There is a brisk life of home sales after the great recession. With unprecedented low interest rates fueled by signs of a growing economy, buyers who can buy are doing just that–buying a home or buying another home.
According to the National Association of REALTORS® home sales across the U.S. are up 1.5% average across the Northeast, Midwest, South, and West regions between 2015 and 2016. Existing home sale prices are also up 3.7% from this time, last year.

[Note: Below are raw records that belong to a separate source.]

Lemma write_chunks_spec chunks : forall at_ out, (at_ + length (concat chunks) <= length out)%nat ->
  write_chunks chunks at_ out = take at_ out ++ concat chunks ++ drop (at_ + length (concat chunks)) out.
Proof.
  induction chunks as [|c chunks IH]; intros at_ out Hl; cbn [write_chunks concat] in *.
  { cbn [length app]. by rewrite Nat.add_0_r, take_drop. }
  rewrite length_app in *. rewrite IH by (rewrite length_splice; lia). unfold splice.
  rewrite (assoc_L (++) (take at_ out) c), take_app_length' by (rewrite length_app, length_take; lia).
  rewrite drop_app_ge by (rewrite length_app, length_take; lia).
  rewrite length_app, length_take, drop_drop, <-!(assoc_L (++)). do 4 f_equal. lia.
Qed.
Lemma split_entry_octets e rest : wf_entry16 e -> split_entry (entry_octets e ++ rest) = Some (e, rest).
Proof.
  intros (Hn & Hp & Hl & Hi). destruct e as [n p info]. cbn in *. unfold be16. rewrite from_to_be16 by done. rewrite Nat2Z.id.
  unfold slice_get. rewrite decide_True by (rewrite length_app; lia). cbv beta iota. rewrite drop_0, take_app_length. by rewrite drop_app_length.
Qed.
Lemma split_entry_inv l e rest : wf_bytes l -> split_entry l = Some (e, rest) ->
  l = entry_octets e ++ rest /\ wf_entry16 e /\ wf_bytes rest /\ (length rest < length l)%nat.
Proof.
  intros Hw H. destruct l as [|h [|lo [|port [|len l]]]]; try done. cbn in H. unfold slice_get in H. case_decide as Hl; [|done].
  rewrite drop_0 in H. injection H as <- <-. repeat (apply Forall_cons in Hw as [? Hw]).
  assert (El : Z.of_nat (length (take (Z.to_nat len) l)) = len) by (rewrite length_take; width).
  unfold entry_octets, wf_entry16. cbn [ry_network ry_port_id ry_port_info]. rewrite El. unfold be16. rewrite to_from_be16 by done. cbn.
  rewrite length_take, Nat.min_l by (cbn in Hl; lia). split_and!; try done; [by rewrite take_drop|auto with bac|width|by apply Forall_take|by apply Forall_drop|].
  rewrite length_drop. lia.
Qed.
Lemma skip_entries_octets l : forall rest, Forall wf_entry16 l ->
  skip_entries (length l) (concat (map entry_octets l) ++ rest) = Some rest.
Proof.
  induction l as [|e l IH]; intros rest Hl; [done|]. apply Forall_cons in Hl as [He Hl]. cbn [length skip_entries map concat].
  rewrite <-(assoc_L (++)), split_entry_octets by done. by apply IH.
Qed.
Lemma entries_from_octets l : forall fuel, Forall wf_entry16 l -> (length l <= fuel)%nat -> entries_from fuel (concat (map entry_octets l)) = l.
Proof.
  induction l as [|e l IH]; intros fuel Hl Hf; [by destruct fuel|]. apply Forall_cons in Hl as [He Hl].
  destruct fuel as [|fuel]; [cbn in Hf; lia|]. cbn [entries_from map concat]. rewrite split_entry_octets by done.
  f_equal. apply IH; [done|cbn in Hf; lia].
Qed.
Lemma octets_fuel l : (length l <= length (concat (map entry_octets l)))%nat.
Proof. induction l as [|e l IH]; [done|]. cbn [map concat length]. rewrite length_app. unfold entry_octets at 1. cbn. lia. Qed.
Lemma parse_payload l : wf_entries16 l ->
  exists r, routing_entries_parse (routing_payload l) = Ok r /\ routing_entries_iter r = l /\ re_count r = Z.of_nat (length l).
Proof.
  intros [Hl Hn]. unfold routing_entries_parse, routing_payload. rewrite Nat2Z.id.
  pose proof (skip_entries_octets l [] Hl) as Hs. rewrite app_nil_r in Hs. rewrite Hs.
  eexists. split_and!; [done| |done]. unfold routing_entries_iter. cbn. apply entries_from_octets; [done|apply octets_fuel].
Qed.
Lemma skip_entries_inv n : forall l, wf_bytes l -> skip_entries n l = Some [] ->
  exists es, length es = n /\ Forall wf_entry16 es /\ l = concat (map entry_octets es).
Proof.
  induction n as [|n IH]; intros l Hw H; cbn in H; [injection H as ->; by exists []|].
  destruct (split_entry l) as [[e rest]|] eqn:E; [|done]. apply split_entry_inv in E as (-> & He & Hr & _); [|done].
  destruct (IH rest Hr H) as (es & <- & Hes & ->). exists (e :: es). split_and!; [done|by constructor|done].
Qed.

There is also a shortage of supply to meet the demand of the buyers who are ready, willing, and qualified to buy. Currently there are approximately 4.4 months of inventory available on the market, across all regions. What has happened, according to some analysts is this lack of supply, paired with low mortgage rates has created a market of overvalued properties, much like we saw in the early 2000s during the subprime lending boom of 2004-2007.
According to housing analyst Marc Hanson, housing prices are about 25% to 60% above what the fundamentals of the U.S. economy can justify. In the article, it alludes back to the last bubble and anyone who went through that take Hanson’s arguments seriously. While the real estate market has returned to some normalcy in terms of price appreciation while mortgage lending guidelines have not relaxed much there still is cause for concern, namely in the overall economy of U.S. wages (Fortune, Jan. 11, 2016).
Since it is an election year, we will likely not see an increase in mortgage interest rates. After November, it’s anyone’s guess what will happen. If rates go up and values stay where they are, it may be more challenging to qualify for a mortgage, if a buyer has student loans and other debt.